On August 2, 2018, ArmaGen, Inc., a biopharmaceutical company located in Calabasas, California, announced that the U.S. Food and Drug Administration’s Office of Orphan Products Development has granted Orphan Drug Designation to its investigational agent AGT-184 for the treatment of lysosomal disease mucopolysaccharidosis type IIIA (also known as MPS IIIA, or Sanfilippo syndrome type A). AGT-184 is an investigational enzyme replacement therapy for the treatment of the cognitive effects of MPS IIIA. The missing or diminished enzyme needing therapeutic replacement is N-sulfoglucosamine sulfohydrolase (“SGSH”).

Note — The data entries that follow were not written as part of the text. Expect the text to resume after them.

(* ===== verification/Daemon.v ===== *)
(** The start of the daemon (src/internal/api/server.go, and the opening of the
    database in src/internal/storage/db.go): what is opened in which order, what a
    server is made of, the listeners and who stands before each.

    A call on the outside is an event of the log with its outcome, which comes from
    the environment.  Logging has no effect here but for the log file that is opened. *)

From stdpp Require Import gmap.
From S2P Require Import Prelude GoStrings Types HostNet Ipam Storage Spire Server DaemonConfig Auth.
From S2P Require Firecracker.

Inductive boot_op : Type :=
  | OpenLogFile (path : string)
  | MkdirAll (path : string)
  | OpenDB (path : string)
  | DBExec (statement : string)
  | CloseConn
  | ProbeFirecracker (path : string)
  | OpenRecordings (path : string)
  | NetworkSetup
  | LoadKeyPair (cert key : string)
  | LoadClientCA (path : string)
  | StatSocket (path : string)
  | RemoveSocket (path : string)
  | Listen (network addr : string)
  | ChmodSocket (path : string) (mode : Z)
  | Serve (network addr : string)
  | CloseDB
  | CloseLog.

(** The runtime behind [vmm.Manager]. *)
Inductive RuntimeManager : Type :=
  | RmFirecracker (m : Firecracker.Manager) (sshKey sshUser : string) (verify : bool)
  | RmAppleContainer (cfg : AppleContainerRuntimeConfig) (dataDir : string).

(** What [registry.NewClient] is given. *)
Record RegistryOptions : Type := mkRegOpts { ro_data_dir : string; ro_pull : Z; ro_layer : Z; ro_kernel : string }.

(** [None] where the snapshot tier is disabled; the root and the parallelism of the
    store, and the versions pinned in manifests. *)
Record SnapshotTier : Type := mkTier { ti_root : string; ti_parallelism : Z; ti_nanofuse : string; ti_firecracker : string }.
Lemma extends_trans a b c : extends a b → extends b c → extends a c.
Proof. intros (n1 & -> & H1) (n2 & -> & H2). exists (n1 ++ n2). rewrite app_assoc. split; [done|]. by apply Forall_app. Qed.

Lemma extends_snoc a b e : extends a b → be_served e = None → extends a (b ++ [e]).
Proof. intros H He. eapply extends_trans; [exact H|]. exists [e]. by split; [|apply Forall_singleton]. Qed.

Lemma succeeded_app op a b : succeeded op a → succeeded op (a ++ b).
Proof. intros (e & H & He). exists e. split; [|done]. apply elem_of_app. by left. Qed.

Lemma succeeded_extends op a b : extends a b → succeeded op a → succeeded op b.
Proof. intros (n & -> & _). apply succeeded_app. Qed.

Lemma succeeded_snoc op a cmds s : succeeded op (a ++ [BEv op None cmds s]).
Proof. eexists. split; [apply elem_of_app; right; apply elem_of_cons; by left|done]. Qed.

Create HintDb boot discriminated.
#[export] Hint Resolve extends_refl extends_snoc succeeded_snoc succeeded_app : boot.
#[export] Hint Extern 1 (be_served _ = None) => reflexivity : boot.
#[export] Hint Extern 1 (True) => exact I : boot.

Section Log.
Context `{BE : BootEnv}.

Lemma bwp_ret {A} (a : A) Q log : Q a log → bwp (ret a) Q log.
Proof. by intros HQ w <-. Qed.

Lemma bwp_bind {A B} (m : BM A) (k : A → BM B) Q log : bwp m (λ a log', bwp (k a) Q log') log → bwp (bind m k) Q log.
Proof. intros H w Hw. specialize (H w Hw). unfold bind. destruct (m w) as [a w']. by apply (H w'). Qed.

Lemma bwp_mono {A} (m : BM A) (Q R : A → list boot_event → Prop) log : bwp m Q log → (∀ a log', Q a log' → R a log') → bwp m R log.
Proof. intros H HR w Hw. by apply HR, H. Qed.

Lemma bwp_call op Q log : (∀ r, Q r (log ++ [BEv op r [] None])) → bwp (call op) Q log.
Proof. intros HQ w <-. apply HQ. Qed.

Lemma bwp_ask {A} (f : nat → A) Q log : (∀ a, Q a log) → bwp (ask_boot f) Q log.
Proof. intros HQ w <-. apply HQ. Qed.

Lemma bwp_checked {A} (m : BM (option error)) (fail : error → A) k Q log :
  bwp m (λ e log', match e with Some err => Q (fail err) log' | None => bwp k Q log' end) log → bwp (checked m fail k) Q log.
Proof. intros H. apply bwp_bind. eapply bwp_mono; [exact H|]. intros [err|] log' Hl; [by apply bwp_ret|exact Hl]. Qed.

Lemma bwp_checked_result {A B} (m : BM (result A)) (fail : error → B) (k : A → BM B) Q log :
  bwp m (λ r log', match r with Err err => Q (fail err) log' | Ok a => bwp (k a) Q log' end) log → bwp (checked_result m fail k) Q log.
Proof. intros H. apply bwp_bind. eapply bwp_mono; [exact H|]. intros [a|err] log' Hl; [exact Hl|by apply bwp_ret]. Qed.

(** One step of a body built from calls. *)
Ltac bstep :=
  match goal with
  | |- bwp (ret _) _ _ => apply bwp_ret
  | |- bwp (checked _ _ _) _ _ => apply bwp_checked
  | |- bwp (checked_result _ _ _) _ _ => apply bwp_checked_result
  | |- bwp (bind _ _) _ _ => apply bwp_bind
  | |- bwp (call _) _ _ => apply bwp_call; intros [?|]
  | |- bwp (ask_boot _) _ _ => apply bwp_ask; intros
  | |- bwp (match ?x with _ => _ end) _ _ => destruct x
  end.

(** A body that adds no server, and what is known of its success. *)
Definition opens {A} (m : BM (result A)) (R : A → list boot_event → Prop) : Prop :=
  ∀ log, bwp m (λ r log', extends log log' ∧ match r with Ok a => R a log' | Err _ => True end) log.

Lemma storage_New_spec path : opens (storage_New path) (λ db log, db = bt_stored ∧ succeeded (OpenDB path) log).
Proof. intros log. unfold storage_New, runMigrations. repeat bstep; split; auto 12 with boot. Qed.

Lemma filepath_abs_spec path : opens (filepath_abs path) (λ _ _, True).
Proof. intros log. unfold filepath_abs. repeat bstep; split; auto with boot; by destruct a. Qed.
(* ===== verification/CliErrors.v ===== *)
(** What the command line tells its user of an error (src/internal/clierrors:
    errors.go, and handleAPIErrorWithResource of src/cmd/nanofuse/main.go): an error of
    the client becomes a message, a suggestion, a context and an exit code.

    The details of an error are a JSON object, as the client decodes them; so the
    []string of extractRequiredStates does not occur. *)

From S2P Require Import Prelude GoStrings Json Client.

(* @src internal/clierrors/errors.go:41-51 ErrorContext *)
Record ErrorContext : Type := mkContext { ec_operation : string; ec_resource : string; ec_reason : string }.

(* @src internal/clierrors/errors.go:20-39 CLIError *)
Record CLIError : Type := mkCLIError {
  Message : string; Suggestion : string; Context' : option ErrorContext; DocRef : string; ExitCode' : Z; wrapped : option failure }.

(** * Output *)

Inductive colour : Type := FgRed | FgYellow | FgCyan.

(** What is written to stderr: stretches of text, coloured or not. *)
Definition output : Type := list (option colour * string).

Definition nl : string := String "010" "".
Definition line (text : string) : output := [(None, text +:+ nl)].

(* @func internal/clierrors/errors.go Format *)
Definition Format (useColor : bool) (e : CLIError) : output :=
  let painted c text := [(if useColor then Some c else None, text)] in
  let unless_empty s (o : output) := if String.eqb s "" then [] else o in
  painted FgRed ("Error: " +:+ Message e +:+ nl) ++
  match Context' e with
  | None => []
  | Some c =>
      line "" ++
      unless_empty (ec_operation c) (line ("  Operation: " +:+ ec_operation c)) ++
      unless_empty (ec_resource c) (line ("  Resource:  " +:+ ec_resource c)) ++
      unless_empty (ec_reason c) (line ("  Reason:    " +:+ ec_reason c))
  end ++
  unless_empty (Suggestion e) (line "" ++ painted FgYellow ("Suggestion: " +:+ Suggestion e +:+ nl)) ++
  unless_empty (DocRef e)
    (line "" ++
     (if useColor then [(None, "See: "); (Some FgCyan, DocRef e); (None, nl)] else line ("See: " +:+ DocRef e))).

(** * The errors *)

(* @src internal/clierrors/errors.go:115-126 CodeVMNotFound *)
Definition CodeVMNotFound : string := "VM_NOT_FOUND".
(* @src internal/clierrors/errors.go:115-126 CodeImageNotFound *)
Definition CodeImageNotFound : string := "IMAGE_NOT_FOUND".
(* @src internal/clierrors/errors.go:115-126 CodeSnapshotNotFound *)
Definition CodeSnapshotNotFound : string := "SNAPSHOT_NOT_FOUND".
(* @src internal/clierrors/errors.go:115-126 CodeDaemonNotRunning *)
Definition CodeDaemonNotRunning : string := "API_UNREACHABLE".
(* @src internal/clierrors/errors.go:115-126 CodeInvalidStateTransition *)
Definition CodeInvalidStateTransition : string := "INVALID_STATE_TRANSITION".
(* @src internal/clierrors/errors.go:115-126 CodeVMLocked *)
Definition CodeVMLocked : string := "VM_LOCKED".
(* @src internal/clierrors/errors.go:115-126 CodeAuthFailed *)
Definition CodeAuthFailed : string := "REGISTRY_AUTH_FAILED".
(* @src internal/clierrors/errors.go:115-126 CodeValidationError *)
Definition CodeValidationError : string := "VALIDATION_ERROR".

(* @func internal/clierrors/errors.go WrapVMNotFound *)
Definition WrapVMNotFound (vmID operation : string) : CLIError :=
  mkCLIError ("VM '" +:+ vmID +:+ "' not found") "Run 'nanofuse vm list' to see available VMs"
    (Some (mkContext operation vmID "The specified VM does not exist or has been deleted")) "nanofuse vm list --help" 4 None.

(* @func internal/clierrors/errors.go WrapImageNotFound *)
Definition WrapImageNotFound (imageRef operation : string) : CLIError :=
  mkCLIError ("Image '" +:+ imageRef +:+ "' not found in local cache") ("Pull the image first: nanofuse image pull " +:+ imageRef)
    (Some (mkContext operation imageRef "The image is not cached locally and needs to be pulled from the registry"))
    "nanofuse image pull --help" 4 None.

(* @func internal/clierrors/errors.go WrapSnapshotNotFound *)
Definition WrapSnapshotNotFound (snapshotID operation : string) : CLIError :=
  mkCLIError ("Snapshot '" +:+ snapshotID +:+ "' not found") "Run 'nanofuse vm snapshot list <vm-id>' to see available snapshots"
    (Some (mkContext operation snapshotID "The specified snapshot does not exist or has been deleted"))
    "nanofuse vm snapshot list --help" 4 None.

(* @func internal/clierrors/errors.go isHTTPAPIEndpoint *)
Definition isHTTPAPIEndpoint (endpoint : string) : bool := has_prefix "http://" endpoint || has_prefix "https://" endpoint.

(* @func internal/clierrors/errors.go WrapDaemonNotRunning *)
Definition WrapDaemonNotRunning (endpoint : string) : CLIError :=
  let '(suggestion, reason, docRef) :=
    if isHTTPAPIEndpoint endpoint
    then ("Verify the API URL, SSH tunnel, or remote nanofused daemon", "The nanofused API endpoint is not reachable",
          "nanofuse --api-url " +:+ endpoint +:+ " health")
    else ("Start the nanofused service: sudo systemctl start nanofused",
          "The nanofused daemon is not running or the socket is inaccessible", "sudo systemctl status nanofused") in
  mkCLIError "Cannot connect to nanofused API" suggestion (Some (mkContext "connect to API" endpoint reason)) docRef 3 None.

(* @func internal/clierrors/errors.go WrapInvalidImageRef *)
Definition WrapInvalidImageRef (imageRef reason : string) : CLIError :=
  mkCLIError ("Invalid image reference: " +:+ imageRef)
    "Use format: registry/repository:tag (e.g., ghcr.io/daax-dev/nanofuse/base:latest)"
    (Some (mkContext "parse image reference" imageRef reason)) "nanofuse image pull --help" 2 None.

(* @func internal/clierrors/errors.go WrapMissingArgument *)
Definition WrapMissingArgument (argName command example : string) : CLIError :=
  mkCLIError ("Missing required argument: " +:+ argName) ("Example: " +:+ example)
    (Some (mkContext command "" ("The '" +:+ argName +:+ "' argument is required but was not provided")))
    ("nanofuse " +:+ command +:+ " --help") 2 None.

(* @func internal/clierrors/errors.go WrapInvalidStateTransition *)
Definition WrapInvalidStateTransition (vmID operation currentState : string) (requiredStates : list string) : CLIError :=
  let suggestion :=
    match requiredStates with
    | [] => "This operation is not allowed in the current state. Check status: nanofuse vm status " +:+ vmID
    | _ => "VM must be in '" +:+ join "' or '" requiredStates +:+ "' state. Check status: nanofuse vm status " +:+ vmID
    end in
  mkCLIError ("Cannot " +:+ operation +:+ " VM in '" +:+ currentState +:+ "' state") suggestion
    (Some (mkContext operation vmID ("Current state '" +:+ currentState +:+ "' does not allow this operation")))
    "nanofuse vm status --help" 5 None.

(* @func internal/clierrors/errors.go WrapVMLocked *)
Definition WrapVMLocked (vmID operation : string) : CLIError :=
  mkCLIError ("VM '" +:+ vmID +:+ "' is locked by another operation") "Wait for the current operation to complete and try again"
    (Some (mkContext operation vmID "Another operation is currently in progress on this VM")) ("nanofuse vm status " +:+ vmID) 5 None.

(* @func internal/clierrors/errors.go WrapAuthFailed *)
Definition WrapAuthFailed (registry : string) : CLIError :=
  mkCLIError ("Authentication failed for registry: " +:+ registry) ("Run 'docker login " +:+ registry +:+ "' to authenticate")
    (Some (mkContext "authenticate" registry "Invalid or missing credentials for the container registry")) "docker login --help" 2 None.

(* @func internal/clierrors/errors.go WrapValidationError *)
Definition WrapValidationError (field reason : string) : CLIError :=
  mkCLIError ("Invalid value for '" +:+ field +:+ "': " +:+ reason) "Check the command help for valid values"
    (Some (mkContext "validate input" "" reason)) "" 2 None.

(** * From an error of the client *)

Definition member (k : string) (details : option (list (string * json))) : option json :=
  details ≫= jlookup k.

(* @func internal/clierrors/errors.go extractRequiredStates *)
Definition extractRequiredStates (details : option (list (string * json))) : list string :=
  let fallbackStates := ["running"; "stopped"] in
  match member "required_states" details with
  | None | Some JNull => fallbackStates
  | Some (JArr v) => omap (λ item, match item with JStr s => Some s | _ => None end) v
  | Some (JStr v) =>
      if String.eqb v "" then []
      else List.filter (λ p, negb (String.eqb p "")) (trim_space <$> split_on "," v)
  | Some _ => fallbackStates
  end.

(* @func internal/clierrors/errors.go FromClientError *)
Definition FromClientError (err : ClientError) (operation resource : string) : CLIError :=
  let code := cl_code err in
  if String.eqb code CodeVMNotFound then WrapVMNotFound resource operation
  else if String.eqb code CodeImageNotFound then WrapImageNotFound resource operation
  else if String.eqb code CodeSnapshotNotFound then WrapSnapshotNotFound resource operation
  else if String.eqb code CodeDaemonNotRunning then WrapDaemonNotRunning resource
  else if String.eqb code CodeInvalidStateTransition then
    let currentState := match member "current_state" (cl_details err) with Some (JStr s) => s | _ => "unknown" end in
    WrapInvalidStateTransition resource operation currentState (extractRequiredStates (cl_details err))
  else if String.eqb code CodeVMLocked then WrapVMLocked resource operation
  else if String.eqb code CodeAuthFailed then WrapAuthFailed resource
  else if String.eqb code CodeValidationError then
    mkCLIError (cl_message err) "Check the command help for valid input format" (Some (mkContext operation resource "")) "" 2
      (Some (FClient err))
  else
    mkCLIError (cl_message err) "" (Some (mkContext operation resource "")) "" (ExitCode err) (Some (FClient err)).

(* @func internal/clierrors/errors.go IsConnectionError *)
Definition IsConnectionError (errMsg : string) : bool :=
  let lower := to_lower errMsg in
  contains "connection refused" lower || contains "dial unix" lower || contains "dial tcp" lower ||
  contains "connect: no such file" lower || contains "connect: connection refused" lower.

(* @func internal/clierrors/errors.go IsAuthError *)
Definition IsAuthError (errMsg : string) : bool :=
  let lower := to_lower errMsg in
  contains "authentication" lower || contains "unauthorized" lower || contains "forbidden" lower || contains "401" lower ||
  contains "403" lower.

(* @func internal/clierrors/errors.go IsNotFoundError *)
Definition IsNotFoundError (errMsg : string) : bool :=
  let lower := to_lower errMsg in
  contains "not found" lower || contains "404" lower || contains "does not exist" lower.

(** A byte that is not ASCII belongs to a rune that is not a digit either. *)
Fixpoint port_loop (s : string) (port : Z) : option Z :=
  match s with
  | EmptyString => Some port
  | String c s =>
      let n := Z.of_nat (nat_of_ascii c) in
      if (n <? 48)%Z || (57 <? n)%Z then None
      else let port := (port * 10 + (n - 48))%Z in if (65535 <? port)%Z then None else port_loop s port
  end.

(* @func internal/clierrors/errors.go isValidPort *)
Definition isValidPort (s : string) : bool :=
  if String.eqb s "" then false else match port_loop s 0 with Some port => (1 <=? port)%Z | None => false end.

(* @func internal/clierrors/errors.go extractRegistry *)
Definition extractRegistry (imageRef : string) : string :=
  if String.eqb imageRef "" then "container registry"
  else
    match split_on "/" imageRef with
    | first :: _ :: _ =>
        if contains "." first then first
        else if contains ":" first then
          match split_on ":" first with
          | [_; port] => if isValidPort port then first else "docker.io"
          | _ => "docker.io"
          end
        else "docker.io"
    | _ => "docker.io"
    end.

Section FromError.
Context `{CE : ClientEnv}.

(* @src internal/client/client.go:419-421 Error *)
Definition failure_text (f : failure) : string :=
  match f with FClient e => cl_code e +:+ ": " +:+ cl_message e | FOther e => ce_text e end.

(* @func internal/clierrors/errors.go FromError *)
Definition FromError (err : failure) (operation resource : string) : CLIError :=
  match err with
  | FClient cerr => FromClientError cerr operation resource
  | FOther _ =>
      let errMsg := failure_text err in
      if IsConnectionError errMsg then WrapDaemonNotRunning (if String.eqb resource "" then "/run/nanofused.sock" else resource)
      else if IsAuthError errMsg then WrapAuthFailed (extractRegistry resource)
      else mkCLIError errMsg "" (Some (mkContext operation resource "")) "" 1 (Some err)
  end.

(* @func internal/clierrors/errors.go HandleError *)
Definition HandleError (err : failure) (operation resource : string) (useColor : bool) : Z * output :=
  let cliErr := FromError err operation resource in (ExitCode' cliErr, Format useColor cliErr).

(** The flags --api-url and --api-socket. *)
Context (apiURL apiSocket DefaultAPISocketPath : string).

(* @func cmd/nanofuse/main.go handleAPIErrorWithResource *)
Definition handleAPIErrorWithResource (err : failure) (operation resource : string) : CLIError :=
  let resourceOrSocket :=
    if IsConnectionError (failure_text err) then
      let r := if negb (String.eqb apiURL "") then apiURL else apiSocket in
      if String.eqb r "" then DefaultAPISocketPath else r
    else resource in
  FromError err operation resourceOrSocket.

(* @func cmd/nanofuse/main.go handleAPIError *)
Definition handleAPIError (err : failure) (operation : string) : CLIError := handleAPIErrorWithResource err operation "".

End FromError.
(** * Identifiers that stand for themselves in a URL *)

Definition safe_char (a : ascii) : bool := is_alnum a || one_of "-_.:" a.
Definition safe (id : string) : Prop := all_ascii safe_char id = true ∧ id ≠ "" ∧ id ≠ "." ∧ id ≠ "..".
Definition query_char (a : ascii) : bool := safe_char a || Ascii.eqb a "=".
Definition path_ok (a : ascii) : bool := safe_char a || Ascii.eqb a slash.

(** The operation names its objects safely. *)
Definition op_safe (o : operation) : Prop := Forall safe (op_segments o) ∧ all_ascii query_char (op_query o) = true.

Lemma safe_plain id : safe id → plain id.
Proof. intros (Hc & ?&?&?). split_and!; try done. by apply (all_ascii_no_char safe_char). Qed.

Lemma path_ok_plain a : path_ok a = true → negb (is_ctl a) = true.
Proof. by class_cases a. Qed.
Lemma query_char_plain a : query_char a = true → negb (is_ctl a) = true.
Proof. by class_cases a. Qed.
Lemma path_ok_url a : path_ok a = true → path_char a || one_of "!'()*[]%" a = true.
Proof. by class_cases a. Qed.

Lemma render_ok segs : Forall safe segs → all_ascii path_ok (path_render true segs) = true.
Proof.
  intros Hs. unfold path_render. change ("/" +:+ ?x) with (String slash x). cbn [all_ascii]. rewrite andb_true_iff. split; [done|].
  apply (all_ascii_join _ slash); [done|]. eapply Forall_impl; [exact Hs|]. intros s [Hc _].
  eapply all_ascii_impl; [|exact Hc]. intros a Ha. unfold path_ok. by rewrite Ha.
Qed.

Definition query_part (query : string) : string := if String.eqb query "" then "" else "?" +:+ query.

Lemma op_path_eq o : op_path o = path_render true (op_segments o) +:+ query_part (op_query o).
Proof.
  unfold query_part. destruct o; cbn [op_path op_segments op_query]; try (rewrite ?string_app_nil_r; reflexivity).
  - destruct (String.eqb state ""); [by rewrite string_app_nil_r|done].
  - destruct (0 <? tail)%Z; [|by rewrite !string_app_nil_r].
    change (path_render true ["vms"; id; "logs"]) with ("/vms/" +:+ id +:+ "/logs"). by rewrite !string_app_assoc.
Qed.

(** * The URL of a request *)

Lemma url_of_path ip segs query : Forall safe segs → all_ascii query_char query = true →
  url_parse ip ("http://unix" +:+ path_render true segs +:+ query_part query)
  = Some (mkURL "http" "" None "unix" (path_render true segs) (path_render true segs) query "").
Proof.
  intros Hs Hq. pose proof (render_ok segs Hs) as Hp. set (p := path_render true segs) in *.
  assert (no_char "#" (p +:+ query_part query) ∧ all_ascii (λ a, negb (is_ctl a)) (p +:+ query_part query) = true) as [Hh Hc].
  { assert (no_char "#" (query_part query) ∧ all_ascii (λ a, negb (is_ctl a)) (query_part query) = true) as [??].
    { unfold query_part. destruct (String.eqb query ""); [done|]. change ("?" +:+ query) with (String "?" query).
      rewrite no_char_cons. split; [split; [done|by apply (all_ascii_no_char query_char)]|]. cbn [all_ascii]. rewrite andb_true_iff. split; [done|].
      by eapply all_ascii_impl; [apply query_char_plain|]. }
    rewrite no_char_app, all_ascii_app, andb_true_iff. split_and!; try done; [by apply (all_ascii_no_char path_ok)|].
    by eapply all_ascii_impl; [apply path_ok_plain|]. }
  unfold url_parse. rewrite cut_no_char by (apply no_char_app; by split). cbn [default unescape].
  unfold parse_no_fragment. rewrite all_ascii_app, Hc. change (negb (all_ascii _ "http://unix" && true)) with false. cbn iota.
  change (String.eqb ("http://unix" +:+ _) "*") with false. cbn iota.
  change (scheme_loop true ("http://unix" +:+ ?x)) with (Scheme "http" ("//unix" +:+ x)). cbn iota. change (to_lower "http") with "http".
  assert (cut_query ("//unix" +:+ p +:+ query_part query) = ("//unix" +:+ p, query)) as ->.
  { unfold cut_query, query_part. assert (no_char "?" ("//unix" +:+ p)) as Hn by (apply no_char_app; split; [done|by apply (all_ascii_no_char path_ok)]).
    destruct (String.eqb_spec query "") as [->|]; [by rewrite string_app_nil_r, cut_no_char|].
    change ("?" +:+ query) with (String "?" query). by rewrite <- string_app_assoc, cut_at. }
  change (has_prefix "/" ("//unix" +:+ p)) with true. change (has_prefix "//" ("//unix" +:+ p)) with true. cbn [negb andb orb String.eqb Ascii.eqb Bool.eqb].
  change (trim_prefix "//" ("//unix" +:+ p)) with ("unix" +:+ p). unfold p, path_render at 1. change ("/" +:+ ?x) with (String slash x).
  rewrite (cut_at slash "unix") by done. change (parse_authority ip "unix") with (Some (None : option string, "unix")). cbn iota.
  unfold with_path. cbn [u_scheme u_opaque u_user u_host u_query u_fragment].
  change (String slash (join "/" segs)) with p. change (String "/" (join "/" segs)) with p. rewrite unescape_plain; [done|]. by apply (all_ascii_no_char path_ok).
Qed.

(** * The path on the other side *)

Lemma has_suffix_last p t : t ≠ "" → has_suffix "/" (p +:+ t) = has_suffix "/" t.
Proof.
  intros Ht. unfold has_suffix. rewrite string_rev_app_distr. destruct (string_rev t) as [|a s] eqn:E.
  { apply (f_equal string_rev) in E. by rewrite string_rev_involutive in E. }
  rewrite string_app_cons. change (string_rev "/") with "/". unfold has_prefix. cbn [String.prefix].
  by destruct (ascii_dec "/" a), s, (string_rev p).
Qed.

Lemma no_slash_suffix t : no_char slash t → t ≠ "" → has_suffix "/" t = false.
Proof.
  intros Hc Ht. destruct (has_suffix "/" t) eqn:E; [|done]. unfold has_suffix in E. apply has_prefix_iff in E as [r Hr].
  apply (f_equal string_rev) in Hr. rewrite string_rev_involutive, string_rev_app_distr in Hr. subst t.
  apply no_char_app in Hc as [_ Hc]. discriminate Hc.
Qed.

Lemma render_suffix segs : Forall plain segs → segs ≠ [] → has_suffix "/" (path_render true segs) = false.
Proof.
  intros Hs Hne. destruct segs as [|x segs _] using rev_ind; [done|]. apply Forall_app in Hs as [_ Hx].
  apply Forall_singleton in Hx as (Hne' & _ & _ & Hc). unfold path_render.
  assert (∃ a, "/" +:+ join "/" (segs ++ [x]) = a +:+ x) as [a ->]; [|rewrite has_suffix_last by done; by apply no_slash_suffix].
  destruct segs as [|y segs]; [by exists "/"|]. rewrite join_append by done. change (join "/" [x]) with x.
  exists ("/" +:+ join "/" (y :: segs) +:+ "/"). by rewrite !string_app_assoc.
Qed.

Lemma clean_path_render segs : Forall plain segs → segs ≠ [] → clean_path (path_render true segs) = path_render true segs.
Proof.
  intros Hs Hne. unfold clean_path. pose proof (is_rooted_render segs) as Hr. unfold is_rooted in Hr. rewrite Hr, render_suffix by done.
  cbn [andb]. unfold path_clean. by rewrite is_rooted_render, path_elements_render.
Qed.

Lemma path_segments_render segs : Forall safe segs → segs ≠ [] → path_segments (path_render true segs) = segs.
Proof.
  intros Hs Hne. assert (Forall plain segs) as Hp by (eapply Forall_impl; [exact Hs|apply safe_plain]).
  unfold path_segments. rewrite split_on_render by done. cbn [tail].
  assert ((λ s, default s (unescape s)) <$> segs = segs) as Hu.
  { clear Hne Hp. induction Hs as [|s segs [Hc _] _ IH]; [done|]. rewrite fmap_cons, IH, unescape_plain; [done|]. by apply (all_ascii_no_char safe_char). }
  destruct (last segs) as [l|] eqn:El; [|done]. apply last_Some in El as [segs' ->]. apply Forall_app in Hp as [_ Hl].
  apply Forall_singleton in Hl as [Hl _]. by destruct l.
Qed.

(** One step of the multiplexer, by a literal or by a wildcard. *)
Lemma by_literal ps s path r : match_path (after_lit s ps) path = Some r → match_path ps (s :: path) = Some r.
Proof. intros H. cbn [match_path]. by rewrite H. Qed.

Lemma by_wildcard ps s path h values : no_char slash s → match_path (after_lit s ps) path = None →
  match_path (after_wild ps) path = Some (h, values) → match_path ps (s :: path) = Some (h, s :: values).
Proof.
  intros Hs Hl Hw. cbn [match_path]. rewrite Hl, Hw. destruct (String.eqb_spec s "/") as [->|]; [discriminate Hs|done].
Qed.

Lemma dispatch_of_match rs method path h values : match_path (patterns_of method rs) path = Some (h, values) →
  dispatch rs method path = Handled h values.
Proof. intros H. unfold dispatch, match_method. by rewrite H. Qed.

(** The handler of the route, whatever the identifiers are. *)
Lemma op_dispatch o : Forall plain (op_segments o) →
  dispatch setupHTTPRouter (op_method o) (op_segments o) = Handled (fst (op_handler o)) (snd (op_handler o)).
Proof.
  intros Hs. apply dispatch_of_match.
  assert (Forall (no_char slash) (op_segments o)) as Hc by (eapply Forall_impl; [exact Hs|]; by intros ? (?&?&?&?)). clear Hs.
  destruct o; cbn [op_segments op_handler op_method fst snd] in *; try reflexivity;
    apply Forall_cons in Hc as [_ [Hc Hc']%Forall_cons]; apply by_literal.
  all: try (apply by_wildcard; [exact Hc|reflexivity|reflexivity]).
  - apply by_wildcard; [exact Hc| |reflexivity].
    let x := eval vm_compute in (after_lit "images" (patterns_of "GET" setupHTTPRouter)) in change (after_lit "images" _) with x.
    cbn [after_lit omap list_omap]. by destruct (String.eqb "jobs" digest).
  - apply by_literal, by_wildcard; [by apply Forall_cons in Hc' as [? _]|reflexivity|reflexivity].
Qed.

AGT-184 is an immunoglobulin G (“IgG”)-SGSH fusion-protein, where the IgG portion is a human anti-insulin receptor monoclonal antibody. The insulin receptor antibody domain triggers transport of the AGT-184 fusion-protein across the blood brain barrier, by binding to endogenous insulin receptors present on the blood brain barrier. Normally, the blood brain barrier blocks large molecules such as enzymes from entering the brain. In effect, this is a Trojan Horse approach to successfully delivering the therapeutic agent to the brain. ArmaGen, Inc. is currently conducting Investigational New Drug (“IND”) application-enabling activities (manufacturing, toxicology studies), with the goal of filing an IND application with the U.S. Food and Drug Administration in late 2019.
The FDA grants Orphan Drug Designation to drugs intended to treat a rare disease or condition affecting fewer than 200,000 people in the U.S. This designation confers special financial incentives to the drug developer, including tax credits on clinical development costs and prescription drug user-fee waivers, and it may confer the right to seven years of market exclusivity in the U.S. upon FDA approval of the orphan drug.